1. Keep it Chill[ed]
Freeze grinder parts the night before sausage making. Freeze meat to 30-40 degrees day of to prevent smearing. You don't want it frozen, just as cold as possible to maintain a good texture and visible fat separation in your finished product.
2. Season Before the Grind
Let the grinder do some of the mixing for you. Depending on the seasoning, you can season after your first pass through the grinder and let the second pass do a lot of the mixing for you. If the seasoning you’re using has whole pieces like crushed jalapeno, we recommend adding your sausage seasoning at the end while adding your liquid, encapsulated citric acid, and high temp cheese.
3. Mix it Good [Enough]
Certain sausages require different levels of mixing. Bratwursts and other fresh link should be mixed just to distribute seasoning, water and add-ins. Hot dogs, bologna and other emulsified sausages need to be mixed until tacky for adequate protein extraction.
4. Taste Before You Case
You certainly don't want to go through all of the effort of grinding, flavoring, stuffing, twisting and smoking to end up with a less than stellar sausage. That's why we recommend always frying up a patty of seasoned sausage before you load it into your stuffer.
5. Run Water Through Casings
Once you’ve soaked your sausage casings in warm water, run a little water through the end before placing on the stuffing horn. This will open up the end of the casing as well as lubricate the inner portions to allow it to thread easily.
6. Prevent Sticking with Water
Lightly coat a metal sheet pan or surface underneath your stuffer with water to prevent the casings from sticking as they come off the stuffer.

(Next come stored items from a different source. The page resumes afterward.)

(** [deferToBrowser(overrides)] *)
Definition deferToBrowser (overrides : option Overrides) : M promise :=
  u <- url ;;
  debugServer "deferToBrowser" u ;;
  let params : object := [] in
  let params :=
    set_if (and_field overrides overrides_url Js.truthy_string) VString
      "url" params in
  let params :=
    set_if (and_field overrides overrides_method Js.truthy_string) VString
      "method" params in
  let params :=
    set_if (and_field overrides overrides_headers Js.truthy_object) VHeaderMap
      "headers" params in
  resolve_ params.

(** The object [fulfill] destructures: [{status, headers, body}]. *)
Record FulfillOptions := {
  status : option Z;
  headers_ : option header_map;
  body : Js.body_value
}.

(** The loop [for (const header of Object.keys(headers))]: one pass over
    the keys, carrying [responseHeaders] and [hasContentLength]. *)
Fixpoint shape_headers (headers : header_map)
    (responseHeaders : list header_entry) (hasContentLength : bool)
    : list header_entry * bool :=
  match headers with
  | [] => (responseHeaders, hasContentLength)
  | (header, v) :: rest =>
      let headerName := Js.toLowerCase header in
      let hasContentLength :=
        if String.eqb headerName "content-length" then true
        else hasContentLength in
      shape_headers rest
        (responseHeaders ++ [HeaderEntry headerName v]) hasContentLength
  end.

(** [fulfill({status, headers, body})] *)
Definition fulfill (options : FulfillOptions) : M promise :=
  u <- url ;;
  debugServer "fulfill" u ;;
  let status := Js.or_number (status options) 200 in
  let responseHeaders : list header_entry := [] in
  let hasContentLength := false in
  let '(responseHeaders, hasContentLength) :=
    match headers_ options with
    | Some headers => shape_headers headers responseHeaders hasContentLength
    | None => (responseHeaders, hasContentLength)
    end in
  let responseHeaders :=
    if Js.truthy_body (body options) && negb hasContentLength
    then responseHeaders ++
         [HeaderEntry "content-length"
            (Js.String_of_nat (Js.byteLength (body options)))]
    else responseHeaders in
  let responseBuffer := Js.or_empty_buffer (body options) in
  assign_done true ;;
  id <- read (fun o => requestId (params_ o)) ;;
  session_send "Fetch.fulfillRequest"
    [("requestId", VString id);
     ("responseCode", VNumber status);
     ("responseHeaders", VHeaderList responseHeaders);
     ("body", VString (Js.toString_base64 responseBuffer))].

(** [new HttpRequest(session, params, handlers)] *)
Definition new (session : nat) (params : Params) (handlers : list handler)
    : world :=
  snd (callNextHandler_
         {| this := {| session_ := session;
                       params_ := params;
                       handlers_ := handlers;
                       done_ := false |};
            trace := [] |}).

End HttpRequest.

(* ===================================================================== *)
(** ** The event and its handlers *)
(* ===================================================================== *)

(** A handler is code outside the class. The event hands itself to it
    ([handler(this)], recorded as [Invoked h]); from then on the handler may
    call the decision methods, at once or after awaiting other work.

    The call of the handler is the last statement of [callNextHandler_] that
    has an effect, and [callNextHandler_] is the last statement of [continue]
    and of the constructor: a method the handler calls while it runs finds
    the object as the calling method leaves it, and nothing of the calling
    method runs after the handler returns. One event is therefore driven by
    the sequence of the method calls made on it, in the order they are made,
    each tagged here with the handler that makes it. *)

Module Chain.
Import HttpRequest.

Inductive call :=
| CallAbort
| CallFail
| CallContinue
| CallDeferToBrowser (overrides : option Overrides)
| CallFulfill (options : FulfillOptions).

(** One method call; the caller drops the returned promise. *)
Definition perform (c : call) : M unit :=
  match c with
  | CallAbort => bind abort (fun _ => ret tt)
  | CallFail => bind fail (fun _ => ret tt)
  | CallContinue => continue
  | CallDeferToBrowser o => bind (deferToBrowser o) (fun _ => ret tt)
  | CallFulfill o => bind (fulfill o) (fun _ => ret tt)
  end.

Definition step (c : call) (w : world) : world := snd (perform c w).

(** The calls of the handlers, in the order they are made. *)
Fixpoint run (calls : list (handler * call)) (w : world) : world :=
  match calls with
  | [] => w
  | (_, c) :: rest => run rest (step c w)
  end.

(** The commands sent so far, oldest first. *)
Fixpoint sent_of (tr : list effect) : list command :=
  match tr with
  | [] => []
  | Sent _ c :: rest => c :: sent_of rest
  | _ :: rest => sent_of rest
  end.

Definition sent (w : world) : list command := sent_of (trace w).

(** The handlers invoked so far, oldest first. *)
Fixpoint invoked_of (tr : list effect) : list handler :=
  match tr with
  | [] => []
  | Invoked h :: rest => h :: invoked_of rest
  | _ :: rest => invoked_of rest
  end.

Definition invoked (w : world) : list handler := invoked_of (trace w).

(** The resolution conflicts raised so far. *)
Fixpoint conflicts_of (tr : list effect) : nat :=
  match tr with
  | [] => 0
  | Threw _ :: rest => S (conflicts_of rest)
  | _ :: rest => conflicts_of rest
  end.

Definition conflicts (w : world) : nat := conflicts_of (trace w).

Definition was_invoked (h : handler) (w : world) : bool :=
  existsb (Nat.eqb h) (invoked w).

(** Only a handler that has been handed the event calls its methods. *)
Fixpoint callers_invoked (calls : list (handler * call)) (w : world) : bool :=
  match calls with
  | [] => true
  | (h, c) :: rest => was_invoked h w && callers_invoked rest (step c w)
  end.

(** The handlers that call [continue()], one entry per call. *)
Fixpoint continue_callers (calls : list (handler * call)) : list handler :=
  match calls with
  | [] => []
  | (h, CallContinue) :: rest => h :: continue_callers rest
  | _ :: rest => continue_callers rest
  end.
(* ===================================================================== *)
(** ** [generate_thumbnail]: the example tiles *)
(* ===================================================================== *)

Lemma draw_length (rng : nat -> nat) (k : nat) :
  forall (j : nat) (pool : list string),
    (k <= length pool)%nat -> length (Random.draw rng j k pool) = k.
Proof.
  induction k as [|k IH]; intros j pool Hk; simpl; [reflexivity|].
  assert (Hlt : (rng j mod length pool < length pool)%nat).
  { apply Nat.mod_upper_bound. lia. }
  destruct (lookup_lt_is_Some_2 pool _ Hlt) as [x Hx].
  rewrite Hx. simpl. f_equal. apply IH.
  rewrite length_delete by eauto. lia.
Qed.

Lemma In_delete {A} (l : list A) (i : nat) (x : A) : In x (delete i l) -> In x l.
Proof.
  revert i. induction l as [|y l IH]; intros [|i]; simpl; auto.
  intros [->|H]; eauto.
Qed.

Lemma draw_subset (rng : nat -> nat) (k : nat) :
  forall (j : nat) (pool : list string) (x : string),
    In x (Random.draw rng j k pool) -> In x pool.
Proof.
  induction k as [|k IH]; intros j pool x; simpl; [tauto|].
  destruct (pool !! (rng j mod length pool)%nat) as [y|] eqn:Hy; simpl; [|tauto].
  intros [<-|Hin].
  - apply list_elem_of_In. eapply list_elem_of_lookup_2. exact Hy.
  - eapply In_delete, IH, Hin.
Qed.

(* ===================================================================== *)
(** ** [prepare_stitch_slurm_job]: wells, timepoints and the ceiling *)
(* ===================================================================== *)

Section Unique.

Import Sorted.



Lemma insert_unique_In (x y : string) (l : list string) :
  In y (Np.insert_unique x l) <-> y = x \/ In y l.
Proof.
  induction l as [|h l IH]; simpl.
  - intuition congruence.
  - destruct (String.compare x h) eqn:Hc; simpl.
    + apply String.compare_eq_iff in Hc. subst h. intuition congruence.
    + intuition congruence.
    + rewrite IH. intuition congruence.
Qed.





Lemma unique_In (x : string) (l : list string) : In x (Np.unique l) <-> In x l.
Proof.
  induction l as [|y l IH]; simpl; [tauto|].
  rewrite insert_unique_In, IH. intuition congruence.
Qed.

End Unique.
(** * IPTV channel pipeline: parse, group-and-prioritise, probe-and-repair

    A shallow embedding of [parse.py], [arrange_channel.py] and
    [re_check.py], and the properties of the three stages.

    Conventions of the embedding:
    - a Python [str] is the list of its code points ([list N]); ASCII
      literals are written with [lit];
    - a Python [dict] whose iteration order drives the program (the entry
      store, the grouped mapping, the final mapping) is an association
      list with the update-or-append behaviour of [d[k] = v]; the
      [attributes] dictionary, which is only stored and copied, is a [gmap];
    - [d.get(k)] of a JSON record is an [option]: [None] is Python's [None];
    - a Python exception that reaches the [except Exception] handler of a
      stage is the [None] of the option monad;
    - the network ([requests.head]) is a transition on an abstract world. *)

From Stdlib Require Import NArith String Ascii DecimalString DecimalNat.
From stdpp Require Import base option list gmap.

You don't want so much water that they slide right off the surface but enough that they can glide away without sticking together, causing blowouts and breakage.
7. Tap Casings to Prevent Air Pockets
Whether on or off the horn, air pockets in the casings can be unavoidable. If you’re seeing a decent amount of air building up around the horn, tap the casings with the dull side of a knife or sausage pricker to release the air (don’t worry, this won’t cause any blow-outs). Once your sausage has been cased, use the tip of a knife or sausage pricker to release any air pockets, preventing fat pockets and flame ups on the grill.
8. Clean the Stuffer with Ice
Get every last bite of sausage out by running some ice cubes through your stuffer or grinder. This is especially helpful if your stuffer doesn't come with a cleaning pipe or smaller horn. You can also use a wooden diameter to push any remaining meat from the horn, just don't throw the meat away! This is the perfect opportunity to fry up some brat burgers or hot dog patties.
9. Sleep On it
Letting your sausage rest overnight certainly isn’t required, but it does help develop flavor and, if you’re using a cure, color. Even if you plan on freezing your brats we still recommend letting them rest in the refrigerator overnight to let those flavors meld.
10. Grill it Low & Slow (& Don’t Boil!)
Don't be tempted by the simmering vat of beer and onions. Boiling your brats will only render out any of the fat you worked so hard to get into your sausage. The best way to cook sausage is low and slow over indirect heat. If you're using ground pork, cook those over indirect heat until the internal temperature reaches 160 degrees F. You won't believe the difference it makes!